[[ TASK DATA open ]]
Definition exampleStore : Store :=
  {| profiles := [exampleProfile]; activeProfile := Some exampleProfile;
     saved := [exampleProfile] |}.

End ProfileStore.

(* ===================================================================== *)
(** ** Integer arithmetic in binary64 is exact below 2^53 *)
(* ===================================================================== *)

Module NumberFacts.

(** [SpecFloat.iter_pos] iterates as many times as its count says. *)
Lemma iter_pos_nat {A} (f : A -> A) p x :
  SpecFloat.iter_pos f p x = Nat.iter (Pos.to_nat p) f x.
Proof.
  revert x. induction p as [p IH|p IH|]; intros x; cbn [SpecFloat.iter_pos].
  - rewrite !IH, Pos2Nat.inj_xI.
    replace (S (2 * Pos.to_nat p))%nat with (Pos.to_nat p + (Pos.to_nat p + 1))%nat by lia.
    rewrite !Nat.iter_add. reflexivity.
  - rewrite !IH, Pos2Nat.inj_xO.
    replace (2 * Pos.to_nat p)%nat with (Pos.to_nat p + Pos.to_nat p)%nat by lia.
    rewrite Nat.iter_add. reflexivity.
  - reflexivity.
Qed.

Lemma Pos_iter_nat {A} (f : A -> A) p x :
  Pos.iter f x p = Nat.iter (Pos.to_nat p) f x.
Proof. apply Pos2Nat.inj_iter. Qed.

Lemma shiftN_S k m : shiftN (S k) m = xO (shiftN k m).
Proof. reflexivity. Qed.

Lemma shiftN_val k m : Z.pos (shiftN k m) = Z.pos m * 2 ^ Z.of_nat k.
Proof.
  induction k as [|k IH]; [cbn; lia|].
  rewrite shiftN_S, Pos2Z.inj_xO, IH.
  rewrite Nat2Z.inj_succ, Z.pow_succ_r by lia. lia.
Qed.

Lemma digits_shiftN k m :
  Z.pos (digits2_pos (shiftN k m)) = Z.pos (digits2_pos m) + Z.of_nat k.
Proof.
  induction k as [|k IH]; [cbn; lia|].
  rewrite shiftN_S. cbn [digits2_pos]. lia.
Qed.

Lemma digits2_pos_lower m : 2 ^ (Z.pos (digits2_pos m) - 1) <= Z.pos m.
Proof.
  induction m as [m IH|m IH|]; cbn [digits2_pos]; [| |cbn; lia].
  - rewrite Pos2Z.inj_succ. replace (Z.succ (Z.pos (digits2_pos m)) - 1) with (Z.succ (Z.pos (digits2_pos m) - 1)) by lia.
    rewrite Z.pow_succ_r by lia. lia.
  - rewrite Pos2Z.inj_succ. replace (Z.succ (Z.pos (digits2_pos m)) - 1) with (Z.succ (Z.pos (digits2_pos m) - 1)) by lia.
    rewrite Z.pow_succ_r by lia. lia.
Qed.

Lemma digits2_pos_bound m : Z.pos m < 2 ^ 53 -> Z.pos (digits2_pos m) <= 53.
Proof.
  intros H. pose proof (digits2_pos_lower m) as L.
  destruct (Z_le_gt_dec (Z.pos (digits2_pos m)) 53) as [|G]; [assumption|].
  assert (2 ^ 53 <= 2 ^ (Z.pos (digits2_pos m) - 1)) by (apply Z.pow_le_mono_r; lia).
  lia.
Qed.

(** Shifting out zeros is exact. *)
Lemma shr_1_even m :
  shr_1 {| shr_m := Z.pos m~0; shr_r := false; shr_s := false |}
  = {| shr_m := Z.pos m; shr_r := false; shr_s := false |}.
Proof. reflexivity. Qed.

Lemma iter_shr_1_shiftN k m :
  Nat.iter k shr_1 {| shr_m := Z.pos (shiftN k m); shr_r := false; shr_s := false |}
  = {| shr_m := Z.pos m; shr_r := false; shr_s := false |}.
Proof.
  induction k as [|k IH]; [reflexivity|].
  rewrite Nat.iter_succ_r, shiftN_S, shr_1_even. exact IH.
Qed.

Lemma shiftN_add j k m : shiftN (j + k) m = shiftN j (shiftN k m).
Proof. unfold shiftN. apply Nat.iter_add. Qed.

Lemma fexp_small d : 1 <= d -> fexp prec emax d = d - 53.
Proof. intros H. unfold fexp, emin, prec, emax. lia. Qed.

(** Rounding an integer below 2^53, written with [k] extra zero bits, gives
    the 53-bit mantissa of that integer. *)
Lemma binary_round_shiftN s (n : positive) (k : nat) :
  Z.pos n < 2 ^ 53 ->
  binary_round prec emax s (shiftN k n) (- Z.of_nat k)
  = S754_finite s (shiftN (Z.to_nat (53 - Z.pos (digits2_pos n))) n)
                  (Z.pos (digits2_pos n) - 53).
Proof.
  intros Hn. pose proof (digits2_pos_bound n Hn) as Hd.
  set (d := Z.pos (digits2_pos n)) in *.
  assert (Hd1 : 1 <= d) by (unfold d; lia).
  unfold binary_round.
  rewrite digits_shiftN. fold d.
  replace (d + Z.of_nat k + - Z.of_nat k) with d by lia.
  rewrite fexp_small by assumption.
  unfold shl_align.
  destruct (d - 53 - - Z.of_nat k) as [|p|p] eqn:E.
  - (* exactly aligned *)
    assert (Hk : k = Z.to_nat (53 - d)) by lia.
    unfold binary_round_aux, shr_fexp.
    cbn [Zdigits2]. rewrite digits_shiftN. fold d.
    replace (d + Z.of_nat k + - Z.of_nat k) with d by lia.
    rewrite fexp_small by assumption.
    replace (d - 53 - - Z.of_nat k) with 0 by lia.
    cbn [shr shr_record_of_loc loc_of_shr_record shr_m round_nearest_even Zdigits2].
    rewrite digits_shiftN. fold d.
    replace (d + Z.of_nat k + - Z.of_nat k) with d by lia.
    rewrite fexp_small by assumption.
    replace (d - 53 - - Z.of_nat k) with 0 by lia.
    cbn [shr shr_m].
    replace (- Z.of_nat k) with (d - 53) by lia.
    assert (Hle : (d - 53 <=? emax - prec) = true) by (apply Z.leb_le; unfold emax, prec; lia).
    rewrite Hle, <- Hk. reflexivity.
  - (* too many zero bits: shift right by p *)
    assert (Hk : k = (Pos.to_nat p + Z.to_nat (53 - d))%nat) by lia.
    unfold binary_round_aux, shr_fexp.
    cbn [Zdigits2]. rewrite digits_shiftN. fold d.
    replace (d + Z.of_nat k + - Z.of_nat k) with d by lia.
    rewrite fexp_small by assumption. rewrite E.
    cbn [shr shr_record_of_loc].
    assert (Hiter : Nat.iter (Pos.to_nat p) shr_1
                      {| shr_m := Z.pos (shiftN k n); shr_r := false; shr_s := false |}
                    = {| shr_m := Z.pos (shiftN (Z.to_nat (53 - d)) n);
                         shr_r := false; shr_s := false |}).
    { rewrite Hk, shiftN_add. apply iter_shr_1_shiftN. }
    rewrite iter_pos_nat, Hiter.
    cbn [loc_of_shr_record shr_m round_nearest_even Zdigits2].
    rewrite digits_shiftN. fold d.
    replace (d + Z.of_nat (Z.to_nat (53 - d)) + (- Z.of_nat k + Z.pos p)) with d by lia.
    rewrite fexp_small by assumption.
    replace (d - 53 - (- Z.of_nat k + Z.pos p)) with 0 by lia.
    cbn [shr shr_m].
    replace (- Z.of_nat k + Z.pos p) with (d - 53) by lia.
    assert (Hle : (d - 53 <=? emax - prec) = true) by (apply Z.leb_le; unfold emax, prec; lia).
    rewrite Hle. reflexivity.
  - (* too few: shift left by p *)
    assert (Hk : Z.to_nat (53 - d) = (Pos.to_nat p + k)%nat) by lia.
    rewrite Pos_iter_nat. change (Nat.iter (Pos.to_nat p) xO (shiftN k n)) with (shiftN (Pos.to_nat p) (shiftN k n)).
    rewrite <- shiftN_add, <- Hk.
    unfold binary_round_aux, shr_fexp.
    cbn [Zdigits2]. rewrite digits_shiftN. fold d.
    replace (d + Z.of_nat (Z.to_nat (53 - d)) + (d - 53)) with d by lia.
    rewrite fexp_small by assumption.
    replace (d - 53 - (d - 53)) with 0 by lia.
    cbn [shr shr_record_of_loc loc_of_shr_record shr_m round_nearest_even Zdigits2].
    rewrite digits_shiftN. fold d.
    replace (d + Z.of_nat (Z.to_nat (53 - d)) + (d - 53)) with d by lia.
    rewrite fexp_small by assumption.
    replace (d - 53 - (d - 53)) with 0 by lia.
    cbn [shr shr_m].
    assert (Hle : (d - 53 <=? emax - prec) = true) by (apply Z.leb_le; unfold emax, prec; lia).
    rewrite Hle. reflexivity.
Qed.

Lemma binary_round_canon s n k :
  Z.pos n < 2 ^ 53 ->
  binary_round prec emax s (shiftN k n) (- Z.of_nat k) = canon s n.
Proof.
  intros Hn. rewrite binary_round_shiftN by assumption.
  unfold canon, pad. pose proof (digits2_pos_bound n Hn). f_equal. lia.
Qed.

Lemma ofZ_pos n : Z.pos n < 2 ^ 53 -> ofZ (Z.pos n) = canon false n.
Proof. intros Hn. exact (binary_round_canon false n 0 Hn). Qed.

Lemma ofZ_neg n : Z.pos n < 2 ^ 53 -> ofZ (Z.neg n) = canon true n.
Proof. intros Hn. exact (binary_round_canon true n 0 Hn). Qed.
[[ TASK DATA closed ]]
_WORK INSTRUCTIONS_
Output the line containing "unfold canon, pad." together with all later lines of the entries, exactly as written, through the final line.

_SOLUTION TO THIS EXERCISE_
  unfold canon, pad. pose proof (digits2_pos_bound n Hn). f_equal. lia.
Qed.

Lemma ofZ_pos n : Z.pos n < 2 ^ 53 -> ofZ (Z.pos n) = canon false n.
Proof. intros Hn. exact (binary_round_canon false n 0 Hn). Qed.

Lemma ofZ_neg n : Z.pos n < 2 ^ 53 -> ofZ (Z.neg n) = canon true n.
Proof. intros Hn. exact (binary_round_canon true n 0 Hn). Qed.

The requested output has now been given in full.